* **Work to complete**
Starting at the top of the listing below, copy each line exactly, stopping after the line that contains "throws returns the".

%%

(* ===== verification/Reconciler.v ===== *)
(** The client's reconcile chokepoint: [packages/client/src/reconcile.ts] with the mutation log
    ([mutation-log.ts]) and the close policy ([delivery-policy.ts]). Each event of the reconciler is a function on its state; an event that
    throws returns the error with the state it left behind. Console output is not modelled. *)
From S2P Require Import Prelude Numbers Values Json IndexKeys Ranges DocStore QueryEngine Subscriptions DiffSync SessionFlow ClientStore.

(** ** The mutation log *)
Abbreviation MutationLog := (list (jsstr * PendingMutation)).
Definition log_add (l : MutationLog) (e : PendingMutation) : MutationLog := jm_set l (requestId e) e.
Definition entriesInOrder (l : MutationLog) : list PendingMutation := jm_values l.

Definition with_status (st : MutationStatus) (e : PendingMutation) : PendingMutation :=
  {| requestId := requestId e; pmu_udfPath := pmu_udfPath e; pmu_args := pmu_args e; update := update e;
     seed := seed e; touched := touched e; status := st; clientId := clientId e; seq := seq e; m_order := m_order e;
     identityFingerprint := identityFingerprint e; enqueuedAt := enqueuedAt e; durable := durable e |}.
Definition without_update (e : PendingMutation) : PendingMutation :=
  {| requestId := requestId e; pmu_udfPath := pmu_udfPath e; pmu_args := pmu_args e; update := None;
     seed := seed e; touched := touched e; status := status e; clientId := clientId e; seq := seq e; m_order := m_order e;
     identityFingerprint := identityFingerprint e; enqueuedAt := enqueuedAt e; durable := durable e |}.

(** Mutating a logged entry in place. *)
Definition log_update (l : MutationLog) (rid : jsstr) (f : PendingMutation → PendingMutation) : MutationLog :=
  match jm_get l rid with Some e => jm_set l rid (f e) | None => l end.

(** ** The close policy *)
Record CloseDisposition := { cd_reject : list jsstr; cd_drop : list jsstr; cd_retain : list jsstr; cd_park : list jsstr }.

Definition dispose (armed : bool) (d : CloseDisposition) (e : PendingMutation) : CloseDisposition :=
  match status e with
  | Unsent | Parked =>
      {| cd_reject := cd_reject d; cd_drop := cd_drop d; cd_retain := cd_retain d ++ [requestId e]; cd_park := cd_park d |}
  | Inflight =>
      if armed && durable e then
        {| cd_reject := cd_reject d; cd_drop := cd_drop d ++ [requestId e]; cd_retain := cd_retain d;
           cd_park := cd_park d ++ [requestId e] |}
      else
        {| cd_reject := cd_reject d ++ [requestId e]; cd_drop := cd_drop d ++ [requestId e]; cd_retain := cd_retain d;
           cd_park := cd_park d |}
  | Completed _ _ =>
      {| cd_reject := cd_reject d; cd_drop := cd_drop d ++ [requestId e]; cd_retain := cd_retain d; cd_park := cd_park d |}
  end.
Definition closeDisposition (entries : list PendingMutation) (armed : bool) : CloseDisposition :=
  fold_left (dispose armed) entries {| cd_reject := []; cd_drop := []; cd_retain := []; cd_park := [] |}.

(** ** The reconciler *)
Definition versionCoversCommit (maxObservedTs commitTs : Z) : bool := (commitTs <=? maxObservedTs) && (0 <? commitTs).

(** [timers] holds the request ids with an armed gate timer; [drifts] the queries [onDrift] was called for. *)
Record Reconciler := {
  rstore : Store; log : MutationLog; observedTs : Z; timers : list jsstr; drifts : list Z }.
Definition new_Reconciler : Reconciler :=
  {| rstore := new_Store; log := []; observedTs := 0; timers := []; drifts := [] |}.

Definition with_store (r : Reconciler) (s : Store) : Reconciler :=
  {| rstore := s; log := log r; observedTs := observedTs r; timers := timers r; drifts := drifts r |}.
Definition with_log (r : Reconciler) (l : MutationLog) : Reconciler :=
  {| rstore := rstore r; log := l; observedTs := observedTs r; timers := timers r; drifts := drifts r |}.
Definition with_observed (r : Reconciler) (ts : Z) : Reconciler :=
  {| rstore := rstore r; log := log r; observedTs := ts; timers := timers r; drifts := drifts r |}.
Definition with_timers (r : Reconciler) (t : list jsstr) : Reconciler :=
  {| rstore := rstore r; log := log r; observedTs := observedTs r; timers := t; drifts := drifts r |}.
Definition onDrift (r : Reconciler) (q : Z) : Reconciler :=
  {| rstore := rstore r; log := log r; observedTs := observedTs r; timers := timers r; drifts := drifts r ++ [q] |}.

Definition clearTimer (r : Reconciler) (rid : jsstr) : Reconciler :=
  with_timers r (filter (λ x, x ≠ rid) (timers r)).
Definition armGateTimer (r : Reconciler) (rid : jsstr) : Reconciler :=
  let r := clearTimer r rid in with_timers r (timers r ++ [rid]).
Definition log_delete (r : Reconciler) (rid : jsstr) : Reconciler := with_log r (jm_delete (log r) rid).
(** [this.log.delete(rid); this.clearTimer(rid)] *)
Definition drop_entry (r : Reconciler) (rid : jsstr) : Reconciler := clearTimer (log_delete r rid) rid.

Definition unsentInOrder (r : Reconciler) : list PendingMutation :=
  List.filter (λ e, match status e with Unsent => true | _ => false end) (entriesInOrder (log r)).

Section reconciler.
Variable stringify : json → jsstr.

(** [store.recompose] over the log: the entries' [touched] sets are the log's. *)
Definition recompose_log (r : Reconciler) (force : list jsstr) : Reconciler * list ReplayDrop :=
  let '(s, rp) := recompose stringify (rstore r) (entriesInOrder (log r)) force in
  (with_log (with_store r s) (zip (jm_keys (log r)) (rp_entries rp)), rp_dropped rp).

Definition rebuild (r : Reconciler) (force : list jsstr) : Reconciler :=
  let '(r, dropped) := recompose_log r force in
  fold_left (λ r d, drop_entry r (rd_requestId d)) dropped r.

Definition initiate (r : Reconciler) (e : PendingMutation) : Reconciler * res unit :=
  let r := with_log r (log_add (log r) e) in
  match update e with
  | None => (r, Ok tt)
  | Some _ =>
      let '(r, dropped) := recompose_log r [] in
      let own := fold_left (λ o d, if bool_decide (rd_requestId d = requestId e) then Some (rd_error d) else o) dropped None in
      (fold_left (λ r d, drop_entry r (rd_requestId d)) dropped r, match own with Some err => Err err | None => Ok tt end)
  end.

Definition addHydrated (r : Reconciler) (e : PendingMutation) : Reconciler :=
  let r := with_log r (log_add (log r) e) in
  match update e with None => r | Some _ => rebuild r [] end.

Definition onVerdictAfterBaseline (r : Reconciler) (rid : jsstr) : Reconciler :=
  if jm_has (log r) rid then rebuild (drop_entry r rid) [] else r.

(** One modification of a transition; [unchanged] collects the hashes to notify. *)
Definition apply_mod (r : Reconciler) (unchanged : list jsstr) (m : StateModification) : Reconciler * list jsstr * res unit :=
  match m with
  | QueryUpdated q v h =>
      match jm_get (byId (rstore r)) q with
      | None => (r, unchanged, Ok tt)
      | Some p =>
          match jsonToConvex v with
          | Err e => (r, unchanged, Err e)
          | Ok v => let '(x, s) := mint (rstore r) v in (with_store r (setServerValue s p (Some x) h), unchanged, Ok tt)
          end
      end
  | QueryFailed q err =>
      match jm_get (byId (rstore r)) q with
      | None => (r, unchanged, Ok tt)
      | Some p =>
          let s := markAnswered (rstore r) p in
          let ls := match jm_get (heap s) p with Some sub => listeners sub | None => [] end in
          (with_store r (notify s (List.map (λ l, NError l err) ls)), unchanged, Ok tt)
      end
  | QueryUnchanged q =>
      match jm_get (byId (rstore r)) q with
      | None => (r, unchanged, Ok tt)
      | Some p =>
          let h := match jm_get (heap (rstore r)) p with Some sub => [cs_hash sub] | None => [] end in
          (with_store r (markUnchanged (rstore r) p), fold_left set_add h unchanged, Ok tt)
      end
  | QueryDiff q changes checksum reset h =>
      match jm_get (byId (rstore r)) q with
      | None => (r, unchanged, Ok tt)
      | Some p =>
          let sub := jm_get (heap (rstore r)) p in
          let uninitialised := match reset, sub with
            | None, Some sub => answered sub && match renderMode sub with None => true | Some _ => false end
            | _, _ => false
            end in
          if uninitialised then (onDrift (with_store r (upd_sub (rstore r) p (with_lastHash None))) q, unchanged, Ok tt)
          else match applyDiff (rstore r) p changes checksum reset with
          | (s, Err e) => (with_store r s, unchanged, Err e)
          | (s, Ok drift) =>
              let lh := match reset with Some _ => h | None => None end in
              let r := with_store r (upd_sub s p (with_lastHash lh)) in
              (if drift then onDrift r q else r, unchanged, Ok tt)
          end
      end
  | QueryRemoved _ => (r, unchanged, Ok tt)
  end.

Fixpoint apply_mods (r : Reconciler) (unchanged : list jsstr) (ms : list StateModification) : Reconciler * list jsstr * res unit :=
  match ms with
  | [] => (r, unchanged, Ok tt)
  | m :: ms => match apply_mod r unchanged m with
      | (r, u, Ok _) => apply_mods r u ms
      | x => x
      end
  end.

(** Dropping the layers whose commit the feed now covers. *)
Definition is_covered (obs : Z) (e : PendingMutation) : bool :=
  match status e with Completed ts _ => versionCoversCommit obs ts | _ => false end.
Definition drop_covered (r : Reconciler) : Reconciler :=
  fold_left (λ r' e, if is_covered (observedTs r) e then drop_entry r' (requestId e) else r') (entriesInOrder (log r)) r.

Definition ingestTransition (r : Reconciler) (ms : list StateModification) (endTs : Z) : Reconciler * res unit :=
  let r := with_observed r (Z.max (observedTs r) endTs) in
  match apply_mods r [] ms with
  | (r, unchanged, Ok _) => (rebuild (drop_covered r) unchanged, Ok tt)
  | (r, _, Err e) => (r, Err e)
  end.

Definition onMutationSuccess (r : Reconciler) (rid : jsstr) (ts : option Z) (now : Z) : Reconciler :=
  match jm_get (log r) rid with
  | None => r
  | Some e =>
      if match update e with None => true | Some _ => Nat.eqb (length (touched e)) 0 end then log_delete r rid
      else match ts with
      | None => rebuild (log_delete r rid) []
      | Some ts =>
          if ts <=? 0 then rebuild (log_delete r rid) []
          else if versionCoversCommit (observedTs r) ts then rebuild (log_delete r rid) []
          else armGateTimer (with_log r (log_update (log r) rid (with_status (Completed ts now)))) rid
      end
  end.

Definition onMutationFailure (r : Reconciler) (rid : jsstr) : Reconciler :=
  if jm_has (log r) rid then rebuild (drop_entry r rid) [] else r.

(** The gate timer's callback; it runs only while its timer is armed. *)
Definition gateTimeout (r : Reconciler) (rid : jsstr) : Reconciler :=
  if bool_decide (rid ∈ timers r) then
    let r := clearTimer r rid in
    match jm_get (log r) rid with
    | Some e => match status e with Completed _ _ => rebuild (log_delete r rid) [] | _ => r end
    | None => r
    end
  else r.

Record CloseResult := { rejectedInflight : list jsstr; parked : list jsstr }.
Definition closeSession (r : Reconciler) (armed : bool) : Reconciler * CloseResult :=
  let disp := closeDisposition (entriesInOrder (log r)) armed in
  let r := with_log r (fold_left (λ l rid, log_update l rid (λ e, without_update (with_status Parked e))) (cd_park disp) (log r)) in
  let r := fold_left (λ r rid, if bool_decide (rid ∈ cd_park disp) then r else drop_entry r rid) (cd_drop disp) r in
  (rebuild (with_observed r 0) [], {| rejectedInflight := cd_reject disp; parked := cd_park disp |}).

%%

* **Result of the task**
(* ===== verification/Reconciler.v ===== *)
(** The client's reconcile chokepoint: [packages/client/src/reconcile.ts] with the mutation log
    ([mutation-log.ts]) and the close policy ([delivery-policy.ts]). Each event of the reconciler is a function on its state; an event that
    throws returns the error with the state it left behind. Console output is not modelled. *)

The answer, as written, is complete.